Background: The aims of the present multi-center, randomized, controlled clinical trial were: 1) to compare the efficacy of the simplified papilla preservation flap with and without a barrier membrane in deep intrabony defects; 2) to evaluate the postoperative morbidity and surgical complications; and 3) to preliminarily test the impact of baseline tooth mobility on clinical outcomes.

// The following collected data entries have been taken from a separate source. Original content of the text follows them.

Lemma hole_from_up k h pos pp parent :
  hole_from k h pos → is_child pp pos → k ≤ pp → h !! pp = Some parent →
  hole_from k (<[pos:=parent]> h) pp.
Proof.
  intros [H1 H2] Hpp Hk Hparent.
  apply is_child_lt in Hpp as Hlt. split.
  - intros p c x y Hc Hkp Hp Hcp Hx Hy.
    destruct (decide (c = pos)) as [->|Hc'].
    { destruct Hp. by eapply is_child_inj. }
    rewrite list_lookup_insert_ne in Hy by done.
    destruct (decide (p = pos)) as [->|Hp'].
    + assert (pos < length h).
      { apply is_child_lt in Hc.
        apply lookup_lt_Some in Hy. lia. }
      rewrite list_lookup_insert_eq in Hx by done. simplify_eq. eauto.
    + rewrite list_lookup_insert_ne in Hx by done. eauto.
  - intros p c x y Hp Hc Hkp Hx Hy.
    apply is_child_lt in Hp as Hlt'.
    rewrite list_lookup_insert_ne in Hx by lia.
    assert (key_le x parent) by (eapply (H1 p pp); eauto; lia).
    destruct (decide (c = pos)) as [->|Hc'].
    + assert (pos < length h).
      { apply lookup_lt_Some in Hy. by rewrite length_insert in Hy. }
      rewrite list_lookup_insert_eq in Hy by done. by simplify_eq.
    + rewrite list_lookup_insert_ne in Hy by done.
      eapply key_le_trans; [done|]. eapply (H1 pp c); eauto; lia.
Qed.

Lemma hole_from_down k h pos c child :
  hole_from k h pos → k ≤ pos → is_child pos c → h !! c = Some child →
  (∀ s z, is_child pos s → h !! s = Some z → key_le child z) →
  hole_from k (<[pos:=child]> h) c.
Proof.
  intros [H1 H2] Hk Hc Hchild Hmin.
  apply is_child_lt in Hc as Hlt.
  assert (pos < length h) by (apply lookup_lt_Some in Hchild; lia).
  split.
  - intros p d x y Hd Hkp Hp Hdc Hx Hy.
    destruct (decide (d = pos)) as [->|Hd'].
    + rewrite list_lookup_insert_eq in Hy by done.
      apply is_child_lt in Hd as ?.
      rewrite list_lookup_insert_ne in Hx by lia. simplify_eq. eauto.
    + rewrite list_lookup_insert_ne in Hy by done.
      destruct (decide (p = pos)) as [->|Hp'].
      * rewrite list_lookup_insert_eq in Hx by done. simplify_eq. eauto.
      * rewrite list_lookup_insert_ne in Hx by done. eauto.
  - intros p d x y Hp Hd Hkp Hx Hy.
    assert (p = pos) as -> by by eapply is_child_inj.
    apply is_child_lt in Hd as ?.
    rewrite list_lookup_insert_eq in Hx by done.
    rewrite list_lookup_insert_ne in Hy by lia. simplify_eq.
    eapply (H1 c d); eauto; lia.
Qed.

Lemma siftdown_from orig k fuel h pos new :
  NoDup (cnt <$> orig) → pos ≤ fuel → pos < length h → below k pos →
  hole_from k h pos → <[pos:=new]> h ≡ₚ orig →
  (∀ c y, is_child pos c → h !! c = Some y → key_le new y) →
  ∃ h', heapq.siftdown_loop elt fuel h k pos new = Ok h' ∧
        heap_from k h' ∧ h' ≡ₚ orig.
Proof.
  intros Hnd. revert h pos.
  induction fuel as [|fuel IH];
    intros h pos Hfuel Hlen Hbelow Hhole Hperm Hdown;
    cbn [heapq.siftdown_loop].
  - rewrite decide_False by lia. rewrite list_set_Ok by done.
    eexists; split_and!; [done| |done].
    apply hole_from_fill; [done..| |done].
    intros p y Hp%is_child_lt. lia.
  - apply below_le in Hbelow as Hk. case_decide as Hpos; last first.
    { rewrite list_set_Ok by done. eexists; split_and!; [done| |done].
      apply hole_from_fill; [done..| |done].
      intros p y Hp%is_child_lt. lia. }
    pose proof (parent_is_child pos ltac:(lia)) as Hpp.
    set (pp := (pos - 1) `div` 2) in *.
    apply is_child_lt in Hpp as Hlt.
    assert (below k pp) as Hbelow' by (eapply below_parent; [done|lia|done]).
    apply below_le in Hbelow' as Hk'.
    destruct (lookup_lt_is_Some_2 h pp) as [parent Hparent]; [lia|].
    rewrite (list_get_Ok _ _ _ Hparent). simpl.
    rewrite entry_lt_distinct; last first.
    { eapply (insert_distinct orig h pos new pos pp); eauto; [lia|..].
      - by apply list_lookup_insert_eq.
      - by rewrite list_lookup_insert_ne by lia. }
    simpl. case_bool_decide as Hcmp.
    + rewrite list_set_Ok by done. simpl.
      apply IH; [lia|rewrite length_insert; lia|done|by eapply hole_from_up| |].
      * rewrite insert_insert_Permutation; [done|lia|done|done].
      * intros c y Hc Hy. destruct (decide (c = pos)) as [->|Hc'].
        -- rewrite list_lookup_insert_eq in Hy by done. simplify_eq.
           by apply key_lt_le.
        -- rewrite list_lookup_insert_ne in Hy by done.
           eapply key_le_trans; [by apply key_lt_le|].
           destruct Hhole as [H1 _]. eapply (H1 pp c); eauto; lia.
    + rewrite list_set_Ok by done. eexists; split_and!; [done| |done].
      apply hole_from_fill; [done..| |done].
      intros p y Hp _ Hy.
      assert (p = pp) as -> by (eapply is_child_inj; eauto).
      simplify_eq. by apply not_key_lt_le.
Qed.

Lemma siftup_loop_from orig k fuel h pos new :
  NoDup (cnt <$> orig) → length h - pos ≤ fuel → pos < length h →
  below k pos → hole_from k h pos → <[pos:=new]> h ≡ₚ orig →
  ∃ h' pos', heapq.siftup_loop elt fuel h (length h) pos = Ok (h', pos') ∧
             pos' < length h' ∧ below k pos' ∧ hole_from k h' pos' ∧
             <[pos':=new]> h' ≡ₚ orig ∧ length h' ≤ 2 * pos' + 1.
Proof.
  intros Hnd. revert h pos.
  induction fuel as [|fuel IH]; intros h pos Hfuel Hlen Hbelow Hhole Hperm;
    cbn [heapq.siftup_loop].
  - rewrite decide_False by lia. eexists _, _. split_and!; [done..|lia].
  - case_decide as Hleft; last first.
    { eexists _, _. split_and!; [done..|lia]. }
    assert (∃ c child,
      (if decide (2 * pos + 1 + 1 < length h)
       then l ← list_get h (2 * pos + 1);
            r ← list_get h (2 * pos + 1 + 1);
            b ← elt l r;
            mret (if (b : bool) then 2 * pos + 1 else 2 * pos + 1 + 1)
       else mret (2 * pos + 1)) = Ok c ∧
      is_child pos c ∧ h !! c = Some child ∧
      ∀ s z, is_child pos s → h !! s = Some z → key_le child z)
      as (c & child & -> & Hc & Hchild & Hmin).
    { destruct (lookup_lt_is_Some_2 h (2 * pos + 1)) as [l Hl]; [lia|].
      case_decide as Hright.
      - destruct (lookup_lt_is_Some_2 h (2 * pos + 1 + 1)) as [r Hr]; [lia|].
        rewrite (list_get_Ok _ _ _ Hl), (list_get_Ok _ _ _ Hr). simpl.
        rewrite entry_lt_distinct; last first.
        { eapply (insert_distinct orig h pos new
                    (2 * pos + 1) (2 * pos + 1 + 1)); eauto; [lia|..];
            by rewrite list_lookup_insert_ne by lia. }
        simpl. case_bool_decide as Hcmp.
        + exists (2 * pos + 1), l. split_and!; [done|left; lia|done|].
          intros s z [->| ->] Hz; simplify_eq; [apply key_le_refl|].
          replace (2 * pos + 2) with (2 * pos + 1 + 1) in Hz by lia.
          simplify_eq. by apply key_lt_le.
        + exists (2 * pos + 1 + 1), r.
          split_and!; [done|right; lia|done|].
          intros s z [->| ->] Hz; simplify_eq; [by apply not_key_lt_le|].
          replace (2 * pos + 2) with (2 * pos + 1 + 1) in Hz by lia.
          simplify_eq. apply key_le_refl.
      - exists (2 * pos + 1), l. split_and!; [done|left; lia|done|].
        intros s z [->| ->] Hz; simplify_eq; [apply key_le_refl|].
        apply lookup_lt_Some in Hz. lia. }
    simpl. rewrite (list_get_Ok _ _ _ Hchild). simpl.
    rewrite list_set_Ok by done. simpl.
    apply is_child_lt in Hc as Hlt. apply below_le in Hbelow as Hk.
    rewrite <- (length_insert h pos child).
    apply IH.
    + rewrite length_insert. lia.
    + rewrite length_insert. by apply lookup_lt_Some in Hchild.
    + by eapply below_child.
    + by eapply hole_from_down.
    + rewrite insert_insert_Permutation; [done|lia|done|done].
Qed.

(** [_siftup] at index [k] extends the heap below [k + 1] to [k]. *)
Lemma siftup_from k h :
  NoDup (cnt <$> h) → k < length h → heap_from (S k) h →
  ∃ h', heapq._siftup elt h k = Ok h' ∧ heap_from k h' ∧ h' ≡ₚ h.
Proof.
  intros Hnd Hk Hheap. unfold heapq._siftup.
  destruct (lookup_lt_is_Some_2 h k Hk) as [new Hnew].
  rewrite (list_get_Ok _ _ _ Hnew). simpl.
  destruct (siftup_loop_from h k (length h) h k new)
    as (h1 & pos1 & -> & Hlen1 & Hbelow1 & Hhole1 & Hperm1 & Hleaf);
    [done|lia|done|constructor| |by rewrite list_insert_id|].
  { split.
    - intros p c x y Hc Hp Hpk _. apply (Hheap p c x y Hc). lia.
    - intros p c x y Hp%is_child_lt _ Hkp. lia. }
  simpl. rewrite list_set_Ok by done. simpl.
  unfold heapq._siftdown.
  rewrite (list_get_Ok _ _ new) by by apply list_lookup_insert_eq.
  simpl. apply siftdown_from; [done|lia|by rewrite length_insert|done| | |].
  - by apply hole_from_insert.
  - by rewrite list_insert_insert_eq.
  - intros c y Hc Hy%lookup_lt_Some.
    rewrite length_insert in Hy. unfold is_child in Hc. lia.
Qed.

Lemma heapify_loop_spec m h :
  NoDup (cnt <$> h) → m ≤ length h → heap_from m h →
  ∃ h', heapq.heapify_loop elt (reverse (seq 0 m)) h = Ok h' ∧
        heap_ok h' ∧ h' ≡ₚ h.
Proof.
  revert h. induction m as [|m IH]; intros h Hnd Hm Hheap.
  - exists h. split_and!; [done| |done].
    intros p c x y Hc. apply (Hheap p c x y Hc). lia.
  - rewrite seq_S, reverse_snoc. simpl.
    destruct (siftup_from m h) as (h1 & -> & Hheap1 & Hperm1);
      [done|lia|done|].
    simpl. destruct (IH h1) as (h' & -> & Hok & Hperm'); [| |done|].
    + by rewrite Hperm1.
    + apply Permutation_length in Hperm1. lia.
    + exists h'. split_and!; [done..|]. by rewrite Hperm'.
Qed.

(** [heapify] turns any list of entries with distinct sequence numbers
    into a heap of the same entries. *)
Lemma heapify_spec h :
  NoDup (cnt <$> h) →
  ∃ h', heapq.heapify elt h = Ok h' ∧ heap_ok h' ∧ h' ≡ₚ h.
Proof.
  intros Hnd. unfold heapq.heapify.
  pose proof (Nat.div_mod_eq (length h) 2) as Hd.
  pose proof (Nat.mod_upper_bound (length h) 2) as Hm.
  apply heapify_loop_spec; [done|lia|].
  intros p c x y Hc Hp _ Hy%lookup_lt_Some. unfold is_child in Hc. lia.
Qed.

Context (item_eq : Item → Item → bool).
Local Abbreviation matches item :=
  (λ e : entry, item_eq (PriorityQueue.entry_item e) item = true).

Methods: This parallel group, randomized, multi-center, controlled clinical trial involved 112 patients in 8 periodontal practices in 4 countries. A deep intrabony defect in each patient was accessed with the simplified papilla preservation flap. In the test defects, a bioabsorbable membrane was positioned. Patients' experiences with the surgical procedure and postoperative period were evaluated with a questionnaire. Clinical outcomes included clinical attachment level (CAL) and probing depth (PD) changes.
Results: Complete observations were available for 55 test and 54 control defects. CAL gains at 1 year were 3.5 +/- 2.1 mm in the guided tissue regeneration (GTR) group and 2.6 +/- 1.8 mm in the control group (P = 0.0117). CAL gains > or = 4 mm were observed in 50.9% of GTR sites and 33.3% of control sites. A significant center effect of 2.1 mm was observed (P= 0.01). Initial PD (P= 0.01) and baseline tooth mobility (P= 0.036) were significant covariates. During the procedure, 30.4% of test and 28.6% of controls reported feeling moderate pain, and subjects estimated the hardship of the procedure at 24 +/- 25 visual analog scale (VAS) units in the test group, and at 22 +/- 23 VAS in controls. In terms of the investigated outcomes, differences between test and control groups were not statistically significant. Among the postoperative complications, edema was most prevalent at week 1, and more frequently associated with the test treatment (P= 0.01). In the test group, 53.6% of membranes were exposed at week 3.
Conclusions: The present study further supports the added benefits of guided tissue regeneration with respect to access flap alone in the treatment of deep intrabony defects, as well as the general efficacy of GTR in different clinical settings. Furthermore, our study indicates a possible influence of baseline tooth mobility on clinical outcomes.